- _REQUIRED WORK_:
From the line below that contains "Lemma lookup_append k" to the line that contains "induction l as [|[k0 x]", repeat every line exactly, both ends included, and nothing else.

Saved data entries
Lemma elem_of_in_order k x l : (k, x) ∈ in_order l ↔ ∃ v, (k, v) ∈ l ∧ x = sorted v.
Proof.
  unfold in_order. rewrite merge_sort_Permutation, list_elem_of_fmap. split.
  - intros [[k' v] [[= -> ->] ?]]. by exists v.
  - intros (v & ? & ->). by exists (k, v).
Qed.

Lemma keys_in_order l : (in_order l).*1 ≡ₚ l.*1.
Proof.
  unfold in_order. rewrite merge_sort_Permutation. by rewrite <- list_fmap_compose.
Qed.

Lemma keys_sorted l : Forall plain_key l.*1 → Sorted String.le (in_order l).*1.
Proof.
  intros Hp. rewrite <- keys_in_order in Hp. pose proof (Sorted_merge_sort key_le (map (λ p, (p.1, sorted p.2)) l)) as Hs.
  fold (in_order l) in Hs. induction Hs as [|[k x] l' Hs IH Hhd]; simpl in *; [constructor|].
  apply Forall_cons in Hp as [Hk Hp]. constructor; [by apply IH|].
  destruct Hhd as [|[k' x'] l'' Hle]; constructor. unfold key_le in Hle. simpl in Hle. rewrite cmp_plain in Hle by done.
  unfold String.le, String.leb. simpl. by destruct (String.compare k k'); [| |destruct Hle].
Qed.

Lemma same_key_at (l m : list (string * ynode)) j k k' x y :
  l.*1 = m.*1 → l !! j = Some (k, x) → m !! j = Some (k', y) → k' = k.
Proof.
  intros Hkeys H1 H2. assert (l.*1 !! j = Some k) as H1' by (by rewrite list_lookup_fmap, H1).
  assert (m.*1 !! j = Some k') as H2' by (by rewrite list_lookup_fmap, H2). congruence.
Qed.

Definition agrees (a b : option ynode) : Prop :=
  match a, b with Some x, Some y => fy_node_compare x y = true | None, None => True | _, _ => False end.

(** Mappings are equal when they have the same keys with equal values. *)
Lemma compare_mappings l m :
  Forall plain_key l.*1 → Forall plain_key m.*1 → NoDup l.*1 → NoDup m.*1 →
  fy_node_compare (YMap l) (YMap m) = true ↔ ∀ k, agrees (lookup_pair k l) (lookup_pair k m).
Proof.
  intros Hpl Hpm Hl Hm. unfold fy_node_compare. cbn [sorted]. fold (in_order l) (in_order m).
  rewrite compare_sorted_map. split.
  - intros HF k. unfold agrees.
    assert (Hkeys : (in_order l).*1 = (in_order m).*1).
    { rewrite <- keys_in_order in Hpl. clear -HF Hpl. induction HF as [|[k x] [k' y] l' m' [Hc _] _ IH]; simpl in *; [done|].
      apply Forall_cons in Hpl as [Hk Hpl]. rewrite cmp_plain in Hc by done.
      apply String.compare_eq_iff in Hc as ->. f_equal. by apply IH. }
    destruct (lookup_pair k l) as [v|] eqn:Hv.
    + apply lookup_pair_Some in Hv; [|done].
      assert ((k, sorted v) ∈ in_order l) as [j Hj]%list_elem_of_lookup by (apply elem_of_in_order; by exists v).
      destruct (Forall2_lookup_l _ _ _ _ _ HF Hj) as ([k' y] & Hj' & Hc & Hcmp). simpl in *.
      assert (k' = k) as -> by exact (same_key_at _ _ _ _ _ _ _ Hkeys Hj Hj').
      apply list_elem_of_lookup_2 in Hj'. apply elem_of_in_order in Hj' as (v' & Hv' & ->).
      apply lookup_pair_Some in Hv'; [|done]. by rewrite Hv'.
    + apply lookup_pair_None in Hv. rewrite <- keys_in_order, Hkeys, keys_in_order in Hv.
      apply lookup_pair_None in Hv. by rewrite Hv.
  - intros Ha.
    assert (Hperm : l.*1 ≡ₚ m.*1).
    { apply NoDup_Permutation; [done|done|]. intros k. specialize (Ha k). unfold agrees in Ha.
      destruct (decide (k ∈ l.*1)) as [H1|H1], (decide (k ∈ m.*1)) as [H2|H2]; [done| | |done].
      - apply lookup_pair_None in H2. rewrite H2 in Ha. destruct (lookup_pair k l) eqn:He; [done|]. by apply lookup_pair_None in He.
      - apply lookup_pair_None in H1. rewrite H1 in Ha. destruct (lookup_pair k m) eqn:He; [done|]. by apply lookup_pair_None in He. }
    assert (Hkeys : (in_order l).*1 = (in_order m).*1).
    { apply (Sorted_unique String.le); [by apply keys_sorted..|]. by rewrite !keys_in_order. }
    apply Forall2_same_length_lookup. split; [apply (f_equal length) in Hkeys; by rewrite !length_fmap in Hkeys|].
    intros j [k x] [k' y] H1 H2.
    assert (k' = k) as -> by exact (same_key_at _ _ _ _ _ _ _ Hkeys H1 H2).
    apply list_elem_of_lookup_2, elem_of_in_order in H1 as (v & Hv & ->).
    apply list_elem_of_lookup_2, elem_of_in_order in H2 as (v' & Hv' & ->).
    apply lookup_pair_Some in Hv; [|done]. apply lookup_pair_Some in Hv'; [|done].
    specialize (Ha k). rewrite Hv, Hv' in Ha. split; [apply cmp_refl|exact Ha].
Qed.

(** ** The verdict on a query *)

(** Documents that were read: no attributes, keys that differ and are no booleans *)
Definition fresh (l : list (string * ynode)) : Prop :=
  NoDup l.*1 ∧ Forall plain_key l.*1 ∧ fy_node_copy (YMap l) = YMap l.

Lemma lookup_remove k l : NoDup l.*1 → ∀ k', lookup_pair k' (remove_pair k l) = if bool_decide (k' = k) then None else lookup_pair k' l.
Proof.
  intros Hnd k'. induction l as [|[k0 v] l IH]; simpl; [by case_bool_decide|].
  apply NoDup_cons in Hnd as [Hk0 Hnd]. specialize (IH Hnd). destruct (decide (k0 = k)) as [Heq|Hne].
  - rewrite (bool_decide_true (k0 = k)) by done. destruct (decide (k' = k)) as [Heq'|Hne'].
    + rewrite (bool_decide_true (k' = k)) by done. apply lookup_pair_None. by subst.
    + rewrite (bool_decide_false (k' = k)), (bool_decide_false (k0 = k')) by congruence. done.
  - rewrite (bool_decide_false (k0 = k)) by done. simpl. rewrite IH.
    destruct (decide (k0 = k')) as [Heq'|Hne']; [|by rewrite (bool_decide_false (k0 = k'))].
    by rewrite !(bool_decide_true (k0 = k')), (bool_decide_false (k' = k)) by congruence.
Qed.

Lemma remove_keys k l : (remove_pair k l).*1 `sublist_of` l.*1.
Proof. induction l as [|p l IH]; simpl; [done|]. case_bool_decide; simpl; [by apply sublist_cons|by apply sublist_skip]. Qed.

Lemma lookup_append k v l k' :
  lookup_pair k' (l ++ [(k, v)]) = match lookup_pair k' l with Some x => Some x | None => if bool_decide (k' = k) then Some v else None end.
Proof.
  induction l as [|[k0 x] l IH]; simpl; [|by destruct (bool_decide (k0 = k'))].
  destruct (decide (k = k')); [rewrite !bool_decide_true by done|rewrite !bool_decide_false by congruence]; done.
Qed.

(** A mapping whose value at a key was removed and added again *)
Definition put (k : string) (v : ynode) (l : list (string * ynode)) : list (string * ynode) := remove_pair k l ++ [(k, v)].

Lemma remove_NoDup k l : NoDup l.*1 → NoDup (remove_pair k l).*1.
Proof. intros H. eapply sublist_NoDup; [exact H|apply remove_keys]. Qed.

Lemma remove_plain k l : Forall plain_key l.*1 → Forall plain_key (remove_pair k l).*1.
Proof.
  intros H. apply list.Forall_forall. intros x Hx. rewrite list.Forall_forall in H. apply H.
  eapply elem_of_submseteq; [exact Hx|apply sublist_submseteq, remove_keys].
Qed.

Lemma removed_key k l : NoDup l.*1 → k ∉ (remove_pair k l).*1.
Proof. intros H. apply lookup_pair_None. rewrite lookup_remove by done. by rewrite bool_decide_true. Qed.

Lemma append_removed k v l :
  NoDup l.*1 → fy_node_mapping_append (YMap (remove_pair k l)) k v = YMap (put k v l).
Proof. intros H. simpl. rewrite bool_decide_false by (by apply removed_key). done. Qed.

Lemma put_NoDup k v l : NoDup l.*1 → NoDup (put k v l).*1.
Proof.
  intros H. unfold put. rewrite fmap_app. apply list.NoDup_app. split_and!; [by apply remove_NoDup| |apply NoDup_singleton].
  intros x Hx ->%list_elem_of_singleton. by apply (removed_key k l).
Qed.

Lemma put_plain k v l : plain_key k → Forall plain_key l.*1 → Forall plain_key (put k v l).*1.
Proof. intros Hk H. unfold put. rewrite fmap_app. apply list.Forall_app. split; [by apply remove_plain|by constructor]. Qed.

Lemma lookup_put k v l : NoDup l.*1 → ∀ k', lookup_pair k' (put k v l) = if bool_decide (k' = k) then Some v else lookup_pair k' l.
Proof.
  intros H k'. unfold put. rewrite lookup_append, lookup_remove by done.
  destruct (bool_decide_reflect (k' = k)); [done|]. by destruct (lookup_pair k' l).
Qed.

(** A value is replaced where there is one. *)
Definition update (k : string) (v : ynode) (l : list (string * ynode)) : list (string * ynode) :=
  match lookup_pair k l with None => l | Some _ => put k v l end.

Lemma lookup_update k v l : NoDup l.*1 → ∀ k',
  lookup_pair k' (update k v l) = if bool_decide (k' = k) then (λ _, v) <$> lookup_pair k l else lookup_pair k' l.
Proof.
  intros H k'. unfold update. destruct (lookup_pair k l) eqn:Hk; [by rewrite lookup_put|].
  case_bool_decide; [by subst|done].
Qed.

Lemma update_NoDup k v l : NoDup l.*1 → NoDup (update k v l).*1.
Proof. intros H. unfold update. destruct (lookup_pair k l); [by apply put_NoDup|done]. Qed.

Lemma update_plain k v l : plain_key k → Forall plain_key l.*1 → Forall plain_key (update k v l).*1.
Proof. intros Hk H. unfold update. destruct (lookup_pair k l); [by apply put_plain|done]. Qed.

#[local] Hint Resolve remove_NoDup remove_plain put_NoDup put_plain update_NoDup update_plain : core.

Lemma compare_changed l l' :
  fresh l → NoDup l'.*1 → Forall plain_key l'.*1 →
  fy_node_compare (YMap l') (fy_node_copy (YMap l)) = true ↔ ∀ k, agrees (lookup_pair k l') (lookup_pair k l).
Proof. intros (Hn & Hp & ->) Hn' Hp'. by apply compare_mappings. Qed.

Lemma agrees_refl x : agrees x x.
Proof. destruct x; [|done]. apply compare_refl. Qed.

(** An observation is as expected, if anything is. *)
Definition met (expected : option ynode) (observed : ynode) : bool :=
  match expected with None => true | Some e => fy_node_compare observed e end.

Lemma met_agrees k v l : agrees ((λ _, v) <$> lookup_pair k l) (lookup_pair k l) ↔ met (lookup_pair k l) v = true.
Proof. by destruct (lookup_pair k l). Qed.

Definition absent (k : string) (l : list (string * ynode)) : bool :=
  match lookup_pair k l with None => true | Some _ => false end.

Definition notices_seq (ns : list string) : ynode := YSeq (map (λ s, scalar s) ns).

(** What is expected of a query that succeeds: no error, its rows, and its notices *)
Definition expects_rows (l : list (string * ynode)) (rows : list ynode) (notices : list string) : bool :=
  absent "error" l && met (lookup_pair "results" l) (YSeq rows) && met (lookup_pair "notices" l) (notices_seq notices).

Lemma verdict_changes l (ks : list string) (f : string → option ynode) l' :
  fresh l → NoDup l'.*1 → Forall plain_key l'.*1 →
  (∀ k, lookup_pair k l' = if bool_decide (k ∈ ks) then f k else lookup_pair k l) →
  fy_node_compare (YMap l') (fy_node_copy (YMap l)) = true ↔ Forall (λ k, agrees (f k) (lookup_pair k l)) ks.
Proof.
  intros Hf Hn Hp Hl. rewrite (compare_changed l l' Hf Hn Hp), list.Forall_forall. split.
  - intros H k Hk. specialize (H k). by rewrite Hl, bool_decide_true in H.
  - intros H k. rewrite Hl. case_bool_decide; [by apply H|apply agrees_refl].
Qed.

Lemma succeeded_shape build ty binary l res n :
  NoDup l.*1 → succeeded_node build ty binary (YMap l) res = Ok n →
  ∃ rows, (absent "results" l = false → rows_node build ty binary (columns res) (tuples res) = Ok rows) ∧
    n = YMap (update "results" (YSeq rows) (remove_pair "error" l)).
Proof.
  intros Hnd. unfold succeeded_node, absent. cbn [fy_node_mapping_remove_by_key fy_node_mapping_lookup].
  set (l1 := remove_pair "error" l). assert (Hn1 : NoDup l1.*1) by (unfold l1; auto).
  assert (Hl1 : lookup_pair "results" l1 = lookup_pair "results" l) by (unfold l1; by rewrite lookup_remove).
  unfold update. rewrite Hl1. destruct (lookup_pair "results" l); [|intros [= <-]; by exists []].
  destruct (rows_node build ty binary (columns res) (tuples res)) as [rows|e|w] eqn:Hr; [|done|done]. simpl.
  rewrite bool_decide_false by (by apply removed_key). intros [= <-]. by exists rows.
Qed.

Lemma notices_update l ns :
  NoDup l.*1 → notices_node (YMap l) ns = YMap (update "notices" (notices_seq ns) l).
Proof.
  intros Hn. unfold notices_node, update. cbn [fy_node_mapping_remove_by_key fy_node_mapping_lookup].
  destruct (lookup_pair "notices" l); [|done]. by apply append_removed.
Qed.

Lemma succeeded_verdict l rows ns :
  fresh l →
  fy_node_compare (notices_node (YMap (update "results" (YSeq rows) (remove_pair "error" l))) ns) (fy_node_copy (YMap l)) =
  expects_rows l rows ns.
Proof.
  intros Hf. pose proof Hf as (Hnd & Hp & _).
  set (l1 := remove_pair "error" l). set (l2 := update "results" (YSeq rows) l1).
  assert (Hn1 : NoDup l1.*1) by (unfold l1; auto). assert (Hn2 : NoDup l2.*1) by (unfold l2; auto).
  rewrite notices_update by done.
  apply eq_true_iff_eq. unfold expects_rows. rewrite !andb_true_iff.
  rewrite (verdict_changes l ["error"; "results"; "notices"]%string
    (λ k, if bool_decide (k = "error"%string) then None else
          if bool_decide (k = "results"%string) then (λ _, YSeq rows) <$> lookup_pair k l else (λ _, notices_seq ns) <$> lookup_pair k l)).
  - rewrite !list.Forall_cons. cbn [bool_decide]. rewrite <- !met_agrees. unfold absent.
    split.
    + intros (H1 & H2 & H3 & _). split_and!; [by destruct (lookup_pair "error" l)|exact H2|exact H3].
    + intros [[H1 H2] H3]. split_and!; [by destruct (lookup_pair "error" l)|exact H2|exact H3|done].
  - done.
  - by apply update_NoDup.
  - by apply update_plain; [|apply update_plain; [|apply remove_plain]].
  - intros k. unfold l2, l1. rewrite lookup_update, lookup_update, lookup_remove by auto.
    rewrite (lookup_update "results" _ (remove_pair "error" l)) by auto. rewrite !lookup_remove by done.
    destruct (decide (k = "notices"%string)) as [->|H1]; [done|].
    destruct (decide (k = "results"%string)) as [->|H2]; [done|].
    destruct (decide (k = "error"%string)) as [->|H3]; [done|].
    rewrite !bool_decide_false; [done|..]; try done. set_solver.
Qed.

- _REPLY TO THE TASK_:
Lemma lookup_append k v l k' :
  lookup_pair k' (l ++ [(k, v)]) = match lookup_pair k' l with Some x => Some x | None => if bool_decide (k' = k) then Some v else None end.
Proof.
  induction l as [|[k0 x] l IH]; simpl; [|by destruct (bool_decide (k0 = k'))].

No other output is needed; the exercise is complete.